= Data =

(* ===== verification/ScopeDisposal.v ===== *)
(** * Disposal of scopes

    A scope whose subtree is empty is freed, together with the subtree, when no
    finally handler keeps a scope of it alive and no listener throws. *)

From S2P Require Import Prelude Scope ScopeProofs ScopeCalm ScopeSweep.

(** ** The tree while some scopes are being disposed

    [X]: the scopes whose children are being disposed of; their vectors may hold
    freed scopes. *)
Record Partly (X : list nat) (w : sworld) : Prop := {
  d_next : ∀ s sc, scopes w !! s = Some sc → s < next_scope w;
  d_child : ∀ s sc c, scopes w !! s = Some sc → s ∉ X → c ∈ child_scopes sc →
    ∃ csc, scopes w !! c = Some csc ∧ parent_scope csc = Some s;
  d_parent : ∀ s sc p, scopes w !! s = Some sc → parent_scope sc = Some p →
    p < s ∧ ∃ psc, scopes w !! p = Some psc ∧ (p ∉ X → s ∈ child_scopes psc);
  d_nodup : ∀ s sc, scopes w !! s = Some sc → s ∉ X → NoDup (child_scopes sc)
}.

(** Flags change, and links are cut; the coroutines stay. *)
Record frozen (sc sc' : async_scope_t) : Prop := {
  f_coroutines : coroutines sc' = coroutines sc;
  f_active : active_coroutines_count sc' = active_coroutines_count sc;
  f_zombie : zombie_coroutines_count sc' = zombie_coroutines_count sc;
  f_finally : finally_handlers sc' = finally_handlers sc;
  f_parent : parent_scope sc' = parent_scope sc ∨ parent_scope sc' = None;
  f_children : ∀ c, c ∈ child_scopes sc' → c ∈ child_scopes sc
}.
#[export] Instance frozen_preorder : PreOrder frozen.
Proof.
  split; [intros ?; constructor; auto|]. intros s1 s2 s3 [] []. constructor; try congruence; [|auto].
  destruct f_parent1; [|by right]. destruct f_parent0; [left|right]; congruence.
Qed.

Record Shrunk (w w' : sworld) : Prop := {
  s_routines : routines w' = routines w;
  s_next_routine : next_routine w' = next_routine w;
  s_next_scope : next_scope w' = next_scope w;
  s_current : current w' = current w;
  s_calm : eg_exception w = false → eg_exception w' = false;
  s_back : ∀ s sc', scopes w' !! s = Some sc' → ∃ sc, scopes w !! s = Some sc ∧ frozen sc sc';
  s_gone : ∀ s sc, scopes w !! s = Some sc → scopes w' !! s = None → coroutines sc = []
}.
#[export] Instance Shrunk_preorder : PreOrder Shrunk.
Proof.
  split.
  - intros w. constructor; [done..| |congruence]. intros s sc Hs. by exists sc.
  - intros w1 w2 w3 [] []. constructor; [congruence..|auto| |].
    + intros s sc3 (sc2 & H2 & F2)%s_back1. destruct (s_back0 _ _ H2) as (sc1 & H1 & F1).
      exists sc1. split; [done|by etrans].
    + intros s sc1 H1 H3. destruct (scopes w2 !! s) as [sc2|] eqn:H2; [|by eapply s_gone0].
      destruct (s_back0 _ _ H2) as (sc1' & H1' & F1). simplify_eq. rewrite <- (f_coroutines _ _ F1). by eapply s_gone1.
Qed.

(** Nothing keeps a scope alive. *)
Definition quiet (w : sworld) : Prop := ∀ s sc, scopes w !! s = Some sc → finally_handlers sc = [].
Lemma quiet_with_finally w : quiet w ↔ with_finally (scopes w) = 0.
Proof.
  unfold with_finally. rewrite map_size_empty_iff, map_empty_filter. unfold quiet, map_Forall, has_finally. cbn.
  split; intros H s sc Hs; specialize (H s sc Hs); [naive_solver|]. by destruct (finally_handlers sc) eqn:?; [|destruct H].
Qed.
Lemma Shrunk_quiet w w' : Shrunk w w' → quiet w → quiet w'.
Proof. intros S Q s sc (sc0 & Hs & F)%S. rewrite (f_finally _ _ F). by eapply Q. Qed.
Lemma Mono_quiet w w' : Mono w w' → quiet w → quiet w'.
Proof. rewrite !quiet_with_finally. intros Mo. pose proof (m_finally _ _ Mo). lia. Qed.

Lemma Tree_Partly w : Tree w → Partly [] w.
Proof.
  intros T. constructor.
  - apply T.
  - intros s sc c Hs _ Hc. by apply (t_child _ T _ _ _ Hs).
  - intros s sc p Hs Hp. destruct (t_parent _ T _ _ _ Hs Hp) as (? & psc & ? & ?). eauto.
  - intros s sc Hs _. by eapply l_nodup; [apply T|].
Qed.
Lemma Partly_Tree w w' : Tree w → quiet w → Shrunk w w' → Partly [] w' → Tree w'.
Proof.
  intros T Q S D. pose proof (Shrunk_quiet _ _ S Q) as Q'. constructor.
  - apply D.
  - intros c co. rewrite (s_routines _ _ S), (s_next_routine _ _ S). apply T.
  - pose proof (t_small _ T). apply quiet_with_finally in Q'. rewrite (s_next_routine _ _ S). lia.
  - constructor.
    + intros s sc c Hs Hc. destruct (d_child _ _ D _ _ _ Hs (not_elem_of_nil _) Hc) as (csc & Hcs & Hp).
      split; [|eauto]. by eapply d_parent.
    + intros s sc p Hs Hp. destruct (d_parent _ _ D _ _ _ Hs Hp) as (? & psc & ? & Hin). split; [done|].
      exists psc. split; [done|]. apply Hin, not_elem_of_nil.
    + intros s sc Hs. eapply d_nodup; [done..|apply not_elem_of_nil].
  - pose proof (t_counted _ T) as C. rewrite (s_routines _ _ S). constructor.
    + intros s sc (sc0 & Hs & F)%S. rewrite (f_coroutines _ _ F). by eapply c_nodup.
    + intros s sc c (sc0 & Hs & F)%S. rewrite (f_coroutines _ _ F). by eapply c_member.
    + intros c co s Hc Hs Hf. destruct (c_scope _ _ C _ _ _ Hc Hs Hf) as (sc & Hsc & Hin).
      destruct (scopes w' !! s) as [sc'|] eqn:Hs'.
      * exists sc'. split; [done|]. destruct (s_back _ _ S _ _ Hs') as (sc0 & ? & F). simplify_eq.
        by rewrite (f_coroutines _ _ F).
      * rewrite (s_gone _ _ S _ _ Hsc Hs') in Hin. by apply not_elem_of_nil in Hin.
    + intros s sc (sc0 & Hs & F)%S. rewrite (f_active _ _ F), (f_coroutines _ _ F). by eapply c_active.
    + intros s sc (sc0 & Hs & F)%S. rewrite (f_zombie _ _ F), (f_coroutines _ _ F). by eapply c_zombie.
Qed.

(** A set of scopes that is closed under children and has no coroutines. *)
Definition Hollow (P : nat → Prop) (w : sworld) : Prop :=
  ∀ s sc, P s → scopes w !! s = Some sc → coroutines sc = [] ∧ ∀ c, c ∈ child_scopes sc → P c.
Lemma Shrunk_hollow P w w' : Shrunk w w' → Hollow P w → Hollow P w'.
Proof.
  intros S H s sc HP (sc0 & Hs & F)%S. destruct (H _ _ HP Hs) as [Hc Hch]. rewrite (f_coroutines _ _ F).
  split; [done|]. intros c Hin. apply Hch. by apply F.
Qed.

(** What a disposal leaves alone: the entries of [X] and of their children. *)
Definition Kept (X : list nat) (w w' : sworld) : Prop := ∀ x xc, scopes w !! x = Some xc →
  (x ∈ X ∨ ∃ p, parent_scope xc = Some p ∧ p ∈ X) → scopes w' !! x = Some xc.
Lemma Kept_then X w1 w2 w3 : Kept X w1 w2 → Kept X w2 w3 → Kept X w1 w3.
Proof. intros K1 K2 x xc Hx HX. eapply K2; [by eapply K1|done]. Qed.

= Work task =
After reading the data, retype all of it exactly as it reads.

= Exercise answer =
(* ===== verification/ScopeDisposal.v ===== *)
(** * Disposal of scopes

    A scope whose subtree is empty is freed, together with the subtree, when no
    finally handler keeps a scope of it alive and no listener throws. *)

From S2P Require Import Prelude Scope ScopeProofs ScopeCalm ScopeSweep.

(** ** The tree while some scopes are being disposed

    [X]: the scopes whose children are being disposed of; their vectors may hold
    freed scopes. *)
Record Partly (X : list nat) (w : sworld) : Prop := {
  d_next : ∀ s sc, scopes w !! s = Some sc → s < next_scope w;
  d_child : ∀ s sc c, scopes w !! s = Some sc → s ∉ X → c ∈ child_scopes sc →
    ∃ csc, scopes w !! c = Some csc ∧ parent_scope csc = Some s;
  d_parent : ∀ s sc p, scopes w !! s = Some sc → parent_scope sc = Some p →
    p < s ∧ ∃ psc, scopes w !! p = Some psc ∧ (p ∉ X → s ∈ child_scopes psc);
  d_nodup : ∀ s sc, scopes w !! s = Some sc → s ∉ X → NoDup (child_scopes sc)
}.

(** Flags change, and links are cut; the coroutines stay. *)
Record frozen (sc sc' : async_scope_t) : Prop := {
  f_coroutines : coroutines sc' = coroutines sc;
  f_active : active_coroutines_count sc' = active_coroutines_count sc;
  f_zombie : zombie_coroutines_count sc' = zombie_coroutines_count sc;
  f_finally : finally_handlers sc' = finally_handlers sc;
  f_parent : parent_scope sc' = parent_scope sc ∨ parent_scope sc' = None;
  f_children : ∀ c, c ∈ child_scopes sc' → c ∈ child_scopes sc
}.
#[export] Instance frozen_preorder : PreOrder frozen.
Proof.
  split; [intros ?; constructor; auto|]. intros s1 s2 s3 [] []. constructor; try congruence; [|auto].
  destruct f_parent1; [|by right]. destruct f_parent0; [left|right]; congruence.
Qed.

Record Shrunk (w w' : sworld) : Prop := {
  s_routines : routines w' = routines w;
  s_next_routine : next_routine w' = next_routine w;
  s_next_scope : next_scope w' = next_scope w;
  s_current : current w' = current w;
  s_calm : eg_exception w = false → eg_exception w' = false;
  s_back : ∀ s sc', scopes w' !! s = Some sc' → ∃ sc, scopes w !! s = Some sc ∧ frozen sc sc';
  s_gone : ∀ s sc, scopes w !! s = Some sc → scopes w' !! s = None → coroutines sc = []
}.
#[export] Instance Shrunk_preorder : PreOrder Shrunk.
Proof.
  split.
  - intros w. constructor; [done..| |congruence]. intros s sc Hs. by exists sc.
  - intros w1 w2 w3 [] []. constructor; [congruence..|auto| |].
    + intros s sc3 (sc2 & H2 & F2)%s_back1. destruct (s_back0 _ _ H2) as (sc1 & H1 & F1).
      exists sc1. split; [done|by etrans].
    + intros s sc1 H1 H3. destruct (scopes w2 !! s) as [sc2|] eqn:H2; [|by eapply s_gone0].
      destruct (s_back0 _ _ H2) as (sc1' & H1' & F1). simplify_eq. rewrite <- (f_coroutines _ _ F1). by eapply s_gone1.
Qed.

(** Nothing keeps a scope alive. *)
Definition quiet (w : sworld) : Prop := ∀ s sc, scopes w !! s = Some sc → finally_handlers sc = [].
Lemma quiet_with_finally w : quiet w ↔ with_finally (scopes w) = 0.
Proof.
  unfold with_finally. rewrite map_size_empty_iff, map_empty_filter. unfold quiet, map_Forall, has_finally. cbn.
  split; intros H s sc Hs; specialize (H s sc Hs); [naive_solver|]. by destruct (finally_handlers sc) eqn:?; [|destruct H].
Qed.
Lemma Shrunk_quiet w w' : Shrunk w w' → quiet w → quiet w'.
Proof. intros S Q s sc (sc0 & Hs & F)%S. rewrite (f_finally _ _ F). by eapply Q. Qed.
Lemma Mono_quiet w w' : Mono w w' → quiet w → quiet w'.
Proof. rewrite !quiet_with_finally. intros Mo. pose proof (m_finally _ _ Mo). lia. Qed.

Lemma Tree_Partly w : Tree w → Partly [] w.
Proof.
  intros T. constructor.
  - apply T.
  - intros s sc c Hs _ Hc. by apply (t_child _ T _ _ _ Hs).
  - intros s sc p Hs Hp. destruct (t_parent _ T _ _ _ Hs Hp) as (? & psc & ? & ?). eauto.
  - intros s sc Hs _. by eapply l_nodup; [apply T|].
Qed.
Lemma Partly_Tree w w' : Tree w → quiet w → Shrunk w w' → Partly [] w' → Tree w'.
Proof.
  intros T Q S D. pose proof (Shrunk_quiet _ _ S Q) as Q'. constructor.
  - apply D.
  - intros c co. rewrite (s_routines _ _ S), (s_next_routine _ _ S). apply T.
  - pose proof (t_small _ T). apply quiet_with_finally in Q'. rewrite (s_next_routine _ _ S). lia.
  - constructor.
    + intros s sc c Hs Hc. destruct (d_child _ _ D _ _ _ Hs (not_elem_of_nil _) Hc) as (csc & Hcs & Hp).
      split; [|eauto]. by eapply d_parent.
    + intros s sc p Hs Hp. destruct (d_parent _ _ D _ _ _ Hs Hp) as (? & psc & ? & Hin). split; [done|].
      exists psc. split; [done|]. apply Hin, not_elem_of_nil.
    + intros s sc Hs. eapply d_nodup; [done..|apply not_elem_of_nil].
  - pose proof (t_counted _ T) as C. rewrite (s_routines _ _ S). constructor.
    + intros s sc (sc0 & Hs & F)%S. rewrite (f_coroutines _ _ F). by eapply c_nodup.
    + intros s sc c (sc0 & Hs & F)%S. rewrite (f_coroutines _ _ F). by eapply c_member.
    + intros c co s Hc Hs Hf. destruct (c_scope _ _ C _ _ _ Hc Hs Hf) as (sc & Hsc & Hin).
      destruct (scopes w' !! s) as [sc'|] eqn:Hs'.
      * exists sc'. split; [done|]. destruct (s_back _ _ S _ _ Hs') as (sc0 & ? & F). simplify_eq.
        by rewrite (f_coroutines _ _ F).
      * rewrite (s_gone _ _ S _ _ Hsc Hs') in Hin. by apply not_elem_of_nil in Hin.
    + intros s sc (sc0 & Hs & F)%S. rewrite (f_active _ _ F), (f_coroutines _ _ F). by eapply c_active.
    + intros s sc (sc0 & Hs & F)%S. rewrite (f_zombie _ _ F), (f_coroutines _ _ F). by eapply c_zombie.
Qed.

(** A set of scopes that is closed under children and has no coroutines. *)
Definition Hollow (P : nat → Prop) (w : sworld) : Prop :=
  ∀ s sc, P s → scopes w !! s = Some sc → coroutines sc = [] ∧ ∀ c, c ∈ child_scopes sc → P c.
Lemma Shrunk_hollow P w w' : Shrunk w w' → Hollow P w → Hollow P w'.
Proof.
  intros S H s sc HP (sc0 & Hs & F)%S. destruct (H _ _ HP Hs) as [Hc Hch]. rewrite (f_coroutines _ _ F).
  split; [done|]. intros c Hin. apply Hch. by apply F.
Qed.

(** What a disposal leaves alone: the entries of [X] and of their children. *)
Definition Kept (X : list nat) (w w' : sworld) : Prop := ∀ x xc, scopes w !! x = Some xc →
  (x ∈ X ∨ ∃ p, parent_scope xc = Some p ∧ p ∈ X) → scopes w' !! x = Some xc.
Lemma Kept_then X w1 w2 w3 : Kept X w1 w2 → Kept X w2 w3 → Kept X w1 w3.
Proof. intros K1 K2 x xc Hx HX. eapply K2; [by eapply K1|done]. Qed.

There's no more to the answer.